Asked about her own relationship with the Bishop Hemmerle, Chiara Lubich described him as ‘a person called by God to found, together with [me as] its [overall] founder, a specific part of a Work of God. Hence it is a unique relationship known only to those who were in it, a relationship of the purest friendship, full of the charity of Christ.’ Indeed, Chiara called him a ‘co-founder’, and said, ‘He helped me to bring in being two important things within the Focolare Movement: the branch of the Bishop Friends of the Movement, who share in the spirituality of unity, and the founding of the Abba School that translates the spirituality of unity, the fruit of a charism, into intellectual thought.

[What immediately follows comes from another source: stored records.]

Record Reserva : Type := mkReserva {
  reserva_id : Z;
  r_carro_id : Z;
  r_cliente_id : Z;
  data_inicio : Z;
  data_fim : Z;
  horario_entrega : option Z;
  reserva_status : string;
  status : string;
  custo_lavagem : Q;
  valor_total : Q;
  km_saida : option Z;
  km_volta : option Z;
  km_franquia : option Z;
  adiantamento : Q;
  valor_multas : Q;
  valor_danos : Q;
  valor_outros : Q;
  desconto_cliente : Q;
  meia_diaria : bool;
  total_diarias : Q;
  pagamento_parcial_entrega : Q;
  valor_restante : Q
}.

(** The status of a fine is one of the three options of its select box, which
    are the three values the schema's CHECK admits. *)
Inductive StatusMulta : Type := Pendente | Paga | Isentada.

Definition status_multa_texto (s : StatusMulta) : string :=
  match s with
  | Pendente => "Pendente"
  | Paga => "Paga"
  | Isentada => "Isentada"
  end.

Record Multa : Type := mkMulta {
  multa_id : Z;
  m_reserva_id : Z;
  tipo : string;
  valor : Q;
  data_multa : Z;
  multa_status : StatusMulta
}.

Record Database : Type := mkDatabase {
  carros : list Carro;
  clientes : list Cliente;
  reservas : list Reserva;
  multas : list Multa
}.

(** [UPDATE t SET ... WHERE id = k]: the rewritten table and the row count. *)
Definition sql_update {A : Type} (key : A -> Z) (k : Z) (set : A -> A)
    (t : list A) : list A * nat :=
  (List.map (fun row => if key row =? k then set row else row) t,
   length (List.filter (fun row => key row =? k) t)).

(** [SELECT * FROM t WHERE id = k] followed by [fetchone()] or [.iloc[0]]. *)
Definition select_by_id {A : Type} (key : A -> Z) (k : Z) (t : list A)
    : option A :=
  List.find (fun row => key row =? k) t.

(** A BIGSERIAL key: a number above those in use. *)
Definition next_id {A : Type} (key : A -> Z) (t : list A) : Z :=
  1 + List.fold_right (fun row m => Z.max (key row) m) 0 t.

(** ** Money columns ([init_db.py])

    A [DECIMAL(10,2)] column rounds the value it is handed to two decimals,
    half away from zero, and the statement is refused when the rounded value
    has more than eight digits before the point. *)

(** The value in hundredths, rounded. *)
Definition centavos (q : Q) : Z :=
  if Qle_bool 0 q then Qfloor (q * 100 + (1 # 2))
  else - Qfloor (- q * 100 + (1 # 2)).

Definition decimal_10_2 (q : Q) : Q := Qred (centavos q # 100).

Definition cabe_decimal_10_2 (q : Q) : bool :=
  Z.abs (centavos q) <? 10 ^ 10.

(** The money columns of a row of [reservas]. *)
Definition colunas_decimal (r : Reserva) : list Q :=
  [custo_lavagem r; valor_total r; adiantamento r; valor_multas r;
   valor_danos r; valor_outros r; desconto_cliente r; total_diarias r;
   pagamento_parcial_entrega r; valor_restante r].

(** The row as the table holds it. *)
Definition armazenar (r : Reserva) : Reserva :=
  {| reserva_id := reserva_id r;
     r_carro_id := r_carro_id r;
     r_cliente_id := r_cliente_id r;
     data_inicio := data_inicio r;
     data_fim := data_fim r;
     horario_entrega := horario_entrega r;
     reserva_status := reserva_status r;
     status := status r;
     custo_lavagem := decimal_10_2 (custo_lavagem r);
     valor_total := decimal_10_2 (valor_total r);
     km_saida := km_saida r;
     km_volta := km_volta r;
     km_franquia := km_franquia r;
     adiantamento := decimal_10_2 (adiantamento r);
     valor_multas := decimal_10_2 (valor_multas r);
     valor_danos := decimal_10_2 (valor_danos r);
     valor_outros := decimal_10_2 (valor_outros r);
     desconto_cliente := decimal_10_2 (desconto_cliente r);
     meia_diaria := meia_diaria r;
     total_diarias := decimal_10_2 (total_diarias r);
     pagamento_parcial_entrega := decimal_10_2 (pagamento_parcial_entrega r);
     valor_restante := decimal_10_2 (valor_restante r) |}.

(** ** Connections and transactions ([psycopg2], [db_utils.py])

    What lies outside the handlers: whether the store can be reached by a
    handler, whether the availability queries, which open connections of
    their own through [run_query_dataframe], get their answer, whether a
    commit goes through, what the document generator answers, and the day
    it is. *)

Record Ambiente : Type := mkAmbiente {
  conexao_ok : bool;
  consulta_ok : bool;
  commit_ok : bool;
  documento : result string;
  hoje : Z
}.

(** A connection with [autocommit = False]: the statements of the open
    transaction act on [pendente]; [confirmado] is what the store holds. *)
Record Conexao : Type := mkConexao {
  confirmado : Database;
  pendente : Database
}.

Definition tx (A : Type) : Type := Conexao -> result A * Conexao.

Definition tx_ret {A : Type} (a : A) : tx A := fun c => (Ok a, c).

Definition tx_raise {A : Type} (e : exn) : tx A := fun c => (Raise e, c).

Definition tx_bind {A B : Type} (m : tx A) (k : A -> tx B) : tx B :=
  fun c =>
    match m c with
    | (Ok a, c') => k a c'
    | (Raise e, c') => (Raise e, c')
    end.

‘He had many gifts and they shone out from him. When you think of him, even while he is clothed in the dignity of a priest and a bishop, it is easier to see him as an angel than as a man, because of his sublime delicacy of mind, his freedom of spirit, his deep and enlightened intelligence, his constancy of temperament, his fervour, without exaggeration, when it was necessary to defend someone, and his firmness. I and we saw him as an example because of his complete detachment from himself and from all he was involved with. Only after his death, for instance, did I learn of his musical and artistic talents.

‘He was an example in his constant attention to love for every brother or sister he came across as well as for everything that, for him, represented God’s will.

‘And an example in his passionate attachment to the Word of God such that he lived it, for instance, for five years, one Word at a time for a month in depth, in preparation for the Abba School. He had heard of the experience of doing this at the beginning of the Movement before the Spirit gave us some particular intuitions, things that proved to be of immense value for studying the charism.’

A group of Bishop Friends ot the Focolare.

And with regard to being a bishop? Chiara Luibich recalled, ‘He once confided in me that, so far as he was concerned personally, he would have preferred to have been a theologian but, I think, becoming a bishop certainly made him useful to the Church, as indeed he was to the Focolare Movement, since to his immense learning he added the authority of the Church’s Teaching Office, and in this way he provided us with some important guarantees.’

From Wilfried Hagemann, Klaus Hemmerle, innamorato della Parola di Dio [Klaus Hemmerle, a Man in Love with the Word of God] (Rome: Città Nuova, 2013) pp. 288-89.